Surface Capping draws planar caps that hide the interior of a surface model sliced by a clipping plane. Surface Capping information is included in saved sessions. See also: Surface Color, Color Zone, clip, mclip

There are several ways to start Surface Capping, a tool in the Depiction and Surface/Binding Analysis categories. It can also be called from the Side View and Per-Model Clipping dialogs, and is implemented as the command sop cap.

• Cap surfaces at clip planes - whether to show caps
• Use cap color [color well] - whether to use the color well color for caps. Otherwise, cap color will be:
  • for molecular surfaces, the model-level color of the corresponding molecule model (see coloring hierarchy)
  • for other surface models, the surface color in single-color mode
  This option is ignored when caps are colored with Surface Color.
• Cap style
  • solid (default)
  • mesh
• Mesh subdivision factor [f] - how finely to subdivide cap surfaces. By default, f=1.0, which makes cap triangles approximately the same size as triangles in the surface being capped. Larger values of f yield smaller triangles and finer color gradations (when the cap is multicolored with Surface Color), but increase computational demands. There is no reason to increase the subdivision factor when caps are a single solid color. The number of cap triangles scales as f ²; a very high subdivision factor (f>10) can make cap calculation extremely slow and cause Chimera to run out of memory and crash.
• Cap to clip plane distance [d] - the cap must be offset at least slightly from the clipping plane (d=0.01 by default). Without an offset, the cap itself can be clipped (invisible) depending on floating-point rounding errors and the specific graphics hardware being used. If d is large, however, the mismatch between the cap and the cut edge of the surface will be evident.

Lack of per-model settings. The settings apply to all surfaces. It is not possible to cap one surface but not another, or to use different colors, styles, or other capping parameters for different surfaces. This is a limitation of the user interface, not the underlying implementation.

Slow interactive rotation. Rotating the model causes the cap calculation to check if the near clipping plane intersects the surface at each frame of the rotation. This can slow down interactive rotation.

Artifacts in cap. Artifacts such as streaks and dots in a cap can occur when points in the border are very close together. Slight changes in the surface shape or the position of clipping plane relative to the surface will generally solve the problem.

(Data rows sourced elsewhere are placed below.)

(** X16. A shim configured without triggers never talks to the hub: its
    constructor sets [self.on] to [False] without a request, and [run]
    then only sleeps and logs, for as long as it runs, whatever the
    targets. *)
Theorem no_triggers_no_requests hub a targets (fuel : nat) w :
  ∃ w1 w',
    DumbSwitchShim_init hub a [] targets w = (Ok (mkDumbSwitchShim a [] targets), w1)
    ∧ run hub (mkDumbSwitchShim a [] targets) fuel w1 = (Ok tt, w')
    ∧ self_on w' = Some false
    ∧ filter is_http (trace w') = filter is_http (trace w).
Proof.
  exists (set_self_on false w).
  unfold run, bind, get_self_on. simpl self_on. cbv iota.
  unfold logging_info. rewrite logging_log_eq.
  destruct (run_loop_no_triggers hub (mkDumbSwitchShim a [] targets) fuel
              (app_trace (log_events (set_self_on false w) INFO
                 ("started switch shim (position " +:+ on_off false +:+ ")"))
                 (set_self_on false w)) eq_refl eq_refl) as (seg & -> & Hseg).
  eexists. split; [reflexivity |]. split; [reflexivity |]. split; [reflexivity |].
  rewrite app_trace_app. trace_of_app_trace. rewrite !filter_app, Hseg.
  simpl trace. unfold log_events. destruct (_ <=? _); simpl; by rewrite ?app_nil_r.
Qed.

(** ** A responsive target *)

Lemma exp_backoff_loop_toggle_obedient hub self l on i rest w :
  (∀ tr, accepted (hub tr (PUT l on)) = true) ->
  (∀ tr, confirms (hub tr (GET l)) on = true) ->
  exp_backoff_loop (toggle_light hub self l on) (i :: rest) w =
    (Ok tt, settle on (verify_events hub w l on) w)
  ∧ verified on (verify_events hub w l on) = true
  ∧ put_requests (verify_events hub w l on) = [(l, on)].
Proof.
  intros Hacc Hconf.
  assert (Hv : verified on (verify_events hub w l on) = true).
  { rewrite verified_verify_events. apply Hconf. }
  split; [| split; [exact Hv | apply verify_events_shape]].
  simpl. unfold try_except. rewrite toggle_light_eq, Hacc.
  unfold reread at 1. rewrite Hconf. unfold settle. by rewrite Hv.
Qed.
(** C6. The selector stops at the first acceptance: when the operator
    refuses the candidates shown before [r] and accepts [r], one request
    is issued, the download of [r], and nothing after [r] is shown; when
    every candidate shown is refused (those without an image URL are not
    shown), nothing is requested or written and the row ends, without
    error, on the line that no image was selected. *)
Theorem selector_stops_at_first_acceptance (w : world) (a : args) :
  (forall sku total index st pre r post nos yes rest,
      presentable r = true ->
      stdin st = nos ++ yes :: rest ->
      Forall says_no nos -> says_yes yes ->
      List.length nos = List.length (filter presentable pre) ->
      exists st' ev,
        review w a sku total index (pre ++ r :: post) st = (Ok true, st')
        /\ stdin st' = rest
        /\ trace st' = trace st ++ ev
        /\ gets ev = [download_request (image_of r)]
        /\ shown ev = map image_of (filter presentable pre) ++ [image_of r])
  /\ (forall sku total index st results nos rest,
      stdin st = nos ++ rest ->
      Forall says_no nos ->
      List.length nos = List.length (filter presentable results) ->
      exists st' ev,
        review w a sku total index results st = (Ok false, st')
        /\ stdin st' = rest /\ requests st' = requests st
        /\ trace st' = trace st ++ ev
        /\ gets ev = [] /\ writes ev = []
        /\ shown ev = map image_of (filter presentable results))
  /\ (forall si ni n row st results st2 nos rest,
      cell_truthy (cell_at si row) = true ->
      cell_truthy (cell_at ni row) = true ->
      fetch_image_results w (PyStr.strip (cell_str (cell_at ni row)))
        (max_results a)
        (print (Searching (PyStr.strip (cell_str (cell_at si row)))
                          (PyStr.strip (cell_str (cell_at ni row)))) st)
      = (Ok results, st2) ->
      results <> [] ->
      stdin st = nos ++ rest ->
      Forall says_no nos ->
      List.length nos = List.length (filter presentable results) ->
      exists ev,
        process_row w a si ni n row st
        = (Ok tt, {| stdin := rest; requests := requests st2;
                     trace := trace st2 ++ ev ++ [Print NoSelection] |})
        /\ gets ev = [] /\ writes ev = []).
Proof.
  split; [|split].
  - intros sku total index st pre r post nos yes rest P Hin Hno Hyes Hlen.
    destruct (review_first_accepted w a sku total pre r post index st
                nos yes rest P Hin Hno Hyes Hlen) as (ev & Fev & Sev & ->).
    destruct (download_image_events w (image_of r)
                (Pathlib.joinpath (output_dir a) (safe_filename sku))
                {| stdin := rest; requests := requests st;
                   trace := trace st ++ ev |})
      as (res & ev' & -> & G' & S' & _ & Shape).
    cbn [stdin requests trace].
    destruct (presenting_quiet ev Fev) as (G & _).
    destruct res as [[]|exc].
    + eexists. exists (ev ++ Get (download_request (image_of r)) :: ev').
      split; [reflexivity|]. cbn [stdin trace].
      rewrite <- app_assoc. repeat split.
      * rewrite gets_app, G. simpl. now rewrite G'.
      * rewrite shown_app, Sev. simpl. now rewrite S', app_nil_r.
    + subst ev'. eexists.
      exists (ev ++ [Get (download_request (image_of r));
                     Print (DownloadFailed exc)]).
      split; [reflexivity|]. unfold print, emit. cbn [stdin trace].
      rewrite <- !app_assoc. repeat split.
      * rewrite gets_app, G. reflexivity.
      * rewrite shown_app, Sev. simpl. now rewrite app_nil_r.
  - intros sku total index st results nos rest Hin Hno Hlen.
    destruct (review_all_refused w a sku total results index st nos rest
                Hin Hno Hlen) as (ev & -> & Fev & Sev).
    destruct (presenting_quiet ev Fev) as (G & W & _).
    eexists. exists ev. repeat split; assumption.
  - intros si ni n row st results st2 nos rest Hs Hn F Ne Hin Hno Hlen.
    rewrite (process_row_reviewed w a si ni n row st results st2 Hs Hn F Ne).
    assert (Hin2 : stdin st2 = nos ++ rest).
    { rewrite <- Hin. pose proof (fetch_image_results_stdin w
        (PyStr.strip (cell_str (cell_at ni row))) (max_results a)
        (print (Searching (PyStr.strip (cell_str (cell_at si row)))
                          (PyStr.strip (cell_str (cell_at ni row)))) st)) as K.
      now rewrite F in K. }
    destruct (review_all_refused w a
                (PyStr.strip (cell_str (cell_at si row)))
                (List.length results) results 1 st2 nos rest
                Hin2 Hno Hlen) as (ev & -> & Fev & Sev).
    destruct (presenting_quiet ev Fev) as (G & W & _).
    exists ev. cbn [negb]. unfold print, emit. cbn [stdin requests trace].
    rewrite <- app_assoc. repeat split; assumption.
Qed.

Lemma says_no_n : says_no "n".
Proof. left. reflexivity. Qed.

Lemma says_yes_y : says_yes "y".
Proof. left. reflexivity. Qed.

Lemma selector_stops_at_first_acceptance_witness :
  let w := sample_world [[CStr "ABC-123"; CStr "Widget"]] sample_page
                        five_candidates jpeg_image in
  exists st' ev,
    review w sample_args "ABC-123" 5 1
           (firstn 4 five_candidates ++ candidate "http://img/5" :: [])
           (initial ["n"; "n"; "n"; "n"; "y"])
    = (Ok true, st')
    /\ stdin st' = []
    /\ trace st' = trace (initial ["n"; "n"; "n"; "n"; "y"]) ++ ev
    /\ gets ev = [download_request "http://img/5"]
    /\ shown ev = map image_of (filter presentable (firstn 4 five_candidates))
                  ++ ["http://img/5"].
Proof.
  intros w.
  apply (proj1 (selector_stops_at_first_acceptance w sample_args)
           "ABC-123" 5 1 (initial ["n"; "n"; "n"; "n"; "y"])
           (firstn 4 five_candidates) (candidate "http://img/5") []
           ["n"; "n"; "n"; "n"] "y" []).
  - reflexivity.
  - reflexivity.
  - repeat constructor; apply says_no_n.
  - apply says_yes_y.
  - reflexivity.
Defined.




(** ** Completion of the row loop *)











(** ** The name of the file written *)

Lemma guess_extension_range url ct :
  In (guess_extension url ct) [".jpg"; ".png"; ".gif"; ".webp"].
Proof.
  unfold guess_extension, extension_of_content_type.
  assert (U : In match search_ext url with
                 | Some m => if String.eqb (PyStr.lower m) "jpeg" then ".jpg"
                             else ("." ++ PyStr.lower m)%string
                 | None => ".jpg"
                 end [".jpg"; ".png"; ".gif"; ".webp"]).
  { destruct (search_ext url) as [m|] eqn:E; [|now left].
    apply search_ext_spec in E as (p & r & (_ & Hin & _) & _).
    unfold ext_alternatives in Hin. simpl in Hin.
    repeat destruct Hin as [Hin|Hin]; try contradiction; rewrite <- Hin; simpl; tauto. }
  destruct ct as [c|]; [|exact U].
  destruct (PyStr.truthy c); [|exact U].
  destruct (PyStr.contains "jpeg" c); [simpl; tauto|].
  destruct (PyStr.contains "png" c); [simpl; tauto|].
  destruct (PyStr.contains "webp" c); [simpl; tauto|].
  destruct (PyStr.contains "gif" c); [simpl; tauto|exact U].
Qed.

Lemma take_all s : PyStr.take (String.length s) s = s.
Proof. induction s as [|c r IH]; simpl; [reflexivity|now rewrite IH]. Qed.

(** [with_suffix] on a path that ends in a named component: the stem of
    the name, then the new suffix. *)
Lemma with_suffix_replaces dir nm ext :
  In ext [".jpg"; ".png"; ".gif"; ".webp"] ->
  nm <> ""%string ->
  Pathlib.with_suffix (dir ++ [nm]) ext
  = Some (dir ++ [(Pathlib.stem nm ++ ext)%string]).
Proof.
  intros He Hn. unfold Pathlib.with_suffix, Pathlib.name.
  rewrite last_last, removelast_last.
  assert (V : PyStr.contains "/" ext
              || PyStr.truthy ext && negb (PyStr.startswith "." ext)
              || String.eqb ext "." = false).
  { simpl in He. repeat destruct He as [He|He]; try contradiction;
      rewrite <- He; reflexivity. }
  rewrite V. destruct nm; [congruence|reflexivity].
Qed.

Surfaces with a boundary. The cap calculation assumes that the intersection of the clipping plane and the surface forms closed loops. If the surface has a boundary (for example, a isosurface might end abruptly at the edge of the corresponding volume data), then its intersection with the clipping plane may form a non-closed curve, which will not be capped. The basic difficulty in this case is that the surface does not separate its interior from its exterior.